Use dup2 and dup3 as examples, with sysnr.h and syscall.h above, sys.h
will work like this, without any #ifdef's:

    /*
     * int dup2(int old, int new);
     */
   
    static __attribute__((unused))
    int dup2(int old, int new)
    {
	int ret = sys_dup3(old, new, 0);

	if (ret == -ENOSYS)
		ret = sys_dup2(old, new);

	return __sysret(ret);
    }
    
    /*
     * int dup3(int old, int new, int flags);
     */
    
    static __attribute__((unused))
    int dup3(int old, int new, int flags)
    {
    	return __sysret(sys_dup3(old, new, flags));
    }

If the above description is not clear enough, I have changed something for this
idea with more cleanups and have done some simple tests:

Compare with v5 --> v6 (with gcc-13.2.0):

     i386: 160 test(s): 158 passed,   2 skipped,   0 failed => status: warning  19509 -> 19250
   x86_64: 160 test(s): 158 passed,   2 skipped,   0 failed => status: warning  22012 -> 21758
    arm64: 160 test(s): 158 passed,   2 skipped,   0 failed => status: warning  25868 -> 25804
      arm: 160 test(s): 158 passed,   2 skipped,   0 failed => status: warning  23112 -> 22828
     mips: 160 test(s): 157 passed,   3 skipped,   0 failed => status: warning  22924 -> 22740
      ppc: 160 test(s): 158 passed,   2 skipped,   0 failed => status: warning  26628 -> 26376
    ppc64: 160 test(s): 158 passed,   2 skipped,   0 failed => status: warning  27204 -> 26756
  ppc64le: 160 test(s): 158 passed,   2 skipped,   0 failed => status: warning  27828 -> 27364
    riscv: 160 test(s): 158 passed,   2 skipped,   0 failed => status: warning  21870 -> 21772
     s390: 160 test(s): 157 passed,   3 skipped,   0 failed => status: warning  22192 -> 21992

And now we get:

    $ wc -l tools/include/nolibc/sys.h
    746 tools/include/nolibc/sys.h

    $ wc -l tools/include/nolibc/sysnr.h 
    410 tools/include/nolibc/sysnr.h
    $ wc -l tools/include/nolibc/syscall.h 
    110 tools/include/nolibc/syscall.h

Before:

    $ wc -l tools/include/nolibc/sys.h 
    1222 tools/include/nolibc/sys.h

Most of the library routines become one line code.

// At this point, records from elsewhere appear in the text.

(* ===== verification/Lifo.v ===== *)
(** * Intrusive stack: [include/small/lifo.h]

    A head cell and elements whose first word is the link to the next one. *)
From S2P Require Import Prelude.

(** ** Definitions *)

Definition lifo_init (m : gmap Z Z) (head : Z) : option (gmap Z Z) := store m head NULL.

Definition lifo_push (m : gmap Z Z) (head elem : Z) : option (gmap Z Z) :=
  next ← load m head;
  m ← store m elem next;
  store m head elem.

Definition lifo_pop (m : gmap Z Z) (head : Z) : option (Z * gmap Z Z) :=
  elem ← load m head;
  if negb (elem =? NULL) then
    next ← load m elem;
    m ← store m head next;
    Some (elem, m)
  else Some (elem, m).

Definition lifo_peek (m : gmap Z Z) (head : Z) : option Z := load m head.

Definition lifo_is_empty (m : gmap Z Z) (head : Z) : option bool :=
  next ← load m head; Some (next =? NULL).

(** The chain of links from [p] through the elements [l]. *)
Fixpoint chain (m : gmap Z Z) (p : Z) (l : list Z) : Prop :=
  match l with
  | [] => p = NULL
  | e :: l => p = e /\ e <> NULL /\ exists next, m !! e = Some next /\ chain m next l
  end.

(** [lifo_rep m head l]: the stack at [head] holds [l], top first. *)
Definition lifo_rep (m : gmap Z Z) (head : Z) (l : list Z) : Prop :=
  NoDup (head :: l) /\ exists p, m !! head = Some p /\ chain m p l.

(** ** Facts *)

Lemma chain_frame m m' p l :
  (forall e, e ∈ l -> m' !! e = m !! e) -> chain m p l -> chain m' p l.
Proof.
  revert p. induction l as [|e l IH]; intros p Hm Hc; simpl in *; [done|].
  destruct Hc as (-> & He & next & Hn & Hc). split_and!; [done..|].
  exists next. rewrite Hm by (left; done). split; [done|].
  apply IH; [|done]. intros. apply Hm. by right.
Qed.

Lemma chain_nil_iff m p l : chain m p l -> p = NULL <-> l = [].
Proof. destruct l as [|e l]; simpl; [done|]. intros (-> & ? & _). done. Qed.

(** ** Properties *)

(**  The stack operations of [lifo.h] implement a list: initialization gives
    the empty one, a push of a fresh element conses it, a pop of a non-empty
    stack returns and removes the top, a pop of an empty one returns NULL and
    changes nothing, and the emptiness test and the peek agree with the list. *)
Theorem lifo_refines_list m head l :
  lifo_rep m head l ->
  (exists m', lifo_init m head = Some m' /\ lifo_rep m' head []) /\
  (forall elem, elem <> NULL -> elem <> head -> elem ∉ l -> is_Some (m !! elem) ->
     exists m', lifo_push m head elem = Some m' /\ lifo_rep m' head (elem :: l)) /\
  (match l with
   | [] => lifo_pop m head = Some (NULL, m)
   | e :: l' => exists m', lifo_pop m head = Some (e, m') /\ lifo_rep m' head l'
   end) /\
  lifo_is_empty m head = Some (bool_decide (l = [])) /\
  lifo_peek m head = Some (default NULL (hd_error l)).
Proof.
  intros (Hnd & p & Hp & Hc). pose proof (NoDup_cons_1_1 _ _ Hnd) as Hhl.
  unfold lifo_init, lifo_push, lifo_pop, lifo_is_empty, lifo_peek, load. rewrite Hp.
  split_and!.
  - rewrite store_some by eauto. eexists. split; [done|].
    split; [apply NoDup_singleton|]. eexists. rewrite lookup_insert_eq. done.
  - intros elem Hn0 Hneh Hnel Hme. simpl. rewrite store_some by done. simpl.
    rewrite store_some by (rewrite lookup_insert_ne by done; eauto).
    eexists. split; [done|]. split.
    { apply NoDup_cons in Hnd as [_ Hnd]. constructor; [set_solver|by constructor]. }
    exists elem. rewrite lookup_insert_eq. split; [done|]. simpl. split_and!; [done..|].
    exists p. rewrite lookup_insert_ne, lookup_insert_eq by done. split; [done|].
    eapply chain_frame; [|done]. intros e He.
    rewrite !lookup_insert_ne by (intros ->; done). done.
  - destruct l as [|e l]; simpl in Hc.
    { subst p. done. }
    destruct Hc as (-> & He & next & Hn & Hc). simpl.
    destruct (Z.eqb_spec e NULL); [done|]. simpl. rewrite Hn. simpl.
    rewrite store_some by eauto. eexists. split; [done|].
    apply NoDup_cons in Hnd as [_ Hnd]. apply NoDup_cons in Hnd as [_ Hnd].
    split; [constructor; [set_solver|done]|]. exists next. rewrite lookup_insert_eq.
    split; [done|]. eapply chain_frame; [|done]. intros e' He'.
    rewrite lookup_insert_ne; [done|]. set_solver.
  - simpl. f_equal. apply chain_nil_iff in Hc.
    destruct (Z.eqb_spec p NULL); [by rewrite bool_decide_true by tauto|].
    by rewrite bool_decide_false by tauto.
  - destruct l; simpl in *; [by subst|]. by destruct Hc as (-> & _).
Qed.

(** ** Witnesses *)

Definition lifo_example : gmap Z Z := <[8 := 16]> (<[16 := 24]> (<[24 := 0]> (<[32 := 5]> ∅))).

Lemma lifo_example_rep : lifo_rep lifo_example 8 [16; 24].
Proof.
  split; [repeat constructor; set_solver|]. exists 16. split; [done|].
  simpl. split_and!; [done..|]. exists 24. split; [done|]. split_and!; [done..|].
  by exists 0.
Qed.

Lemma lifo_refines_list_witness :
  (exists m', lifo_push lifo_example 8 32 = Some m' /\ lifo_rep m' 8 [32; 16; 24]) /\
  (exists m', lifo_pop lifo_example 8 = Some (16, m') /\ lifo_rep m' 8 [24]).
Proof.
  destruct (lifo_refines_list lifo_example 8 [16; 24] lifo_example_rep)
    as (_ & Hpush & Hpop & _).
  split; [|exact Hpop]. apply Hpush; [done | done | set_solver | by eexists].
Defined.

The main size reduced may be the carefully tuned sys_ selection, for example,
linkat v.s. link,  the patchset still require some cleanups, will send v6 for
more discussion if you agree. 

> So I just restarted from what I proposed the other day, using a ternary
> operator as I suggested in order to address the const case, and it gives
> me the following patch, which is way simpler and still a bit readable.
> It's made of two nested (?:) :
>   - the first one to determine if we have to check for the sign or
>     against -MAX_ERRNO to detect an error (depends on the arg's
>     signedness)
>   - the second one to return either the argument as-is or -1.
> 
> The only two tricks are that (typeof(arg))-1 is compared to 1 instead of
> zero so that gcc doesn't complain that we're comparing against a null
> pointer, and similarly we compare arg+1 to 1 instead of arg to 0 for the
> negative case, and that's all. It gives me the expected code and output
> from gcc-4.7 to 12.3, and clang-13.
> 
> I've checked against your version and it's always exactly the same (in
> fact to be more precise sometimes it's 1-2 bytes smaller but that's only
> due to the compiler taking liberties with the code ordering, it could as
> well have done it the other way around, though it did not this time):
> 
>  26144 zhangjin-v5/nolibc-test--Os-arm64     | 26144 willy/nolibc-test--Os-arm64
>  23340 zhangjin-v5/nolibc-test--Os-armv5     | 23340 willy/nolibc-test--Os-armv5
[...]
> 
> Unless there's any objection, I'll queue this one. And if __sysret()
> annoys us again in the future I might very well revert that simplification.
> 
> Any question about the patch ?
> 
[...]
>  
> -/* Syscall return helper for library routines, set errno as -ret when ret is in
> - * range of [-MAX_ERRNO, -1]
> - *
> - * Note, No official reference states the errno range here aligns with musl
> - * (src/internal/syscall_ret.c) and glibc (sysdeps/unix/sysv/linux/sysdep.h)
> +/* Syscall return helper: takes the syscall value in argument and checks for an
> + * error in it. For unsigned returns, an error is within [-MAX_ERRNO, -1]. For
> + * signed returns, an error is any value < 0. When an error is encountered,
> + * -ret is set into errno and -1 is returned. Otherwise the returned value is
> + * passed as-is with its type preserved.
>   */
>  
> -static __inline__ __attribute__((unused, always_inline))
> -long __sysret(unsigned long ret)
> -{
> -	if (ret >= (unsigned long)-MAX_ERRNO) {
> -		SET_ERRNO(-(long)ret);
> -		return -1;
> -	}
> -	return ret;
> -}
> +#define __sysret(arg)								\
> +({										\
> +	__typeof__(arg) __sysret_arg = (arg);					\

Here ignores the 'const' flag in input type?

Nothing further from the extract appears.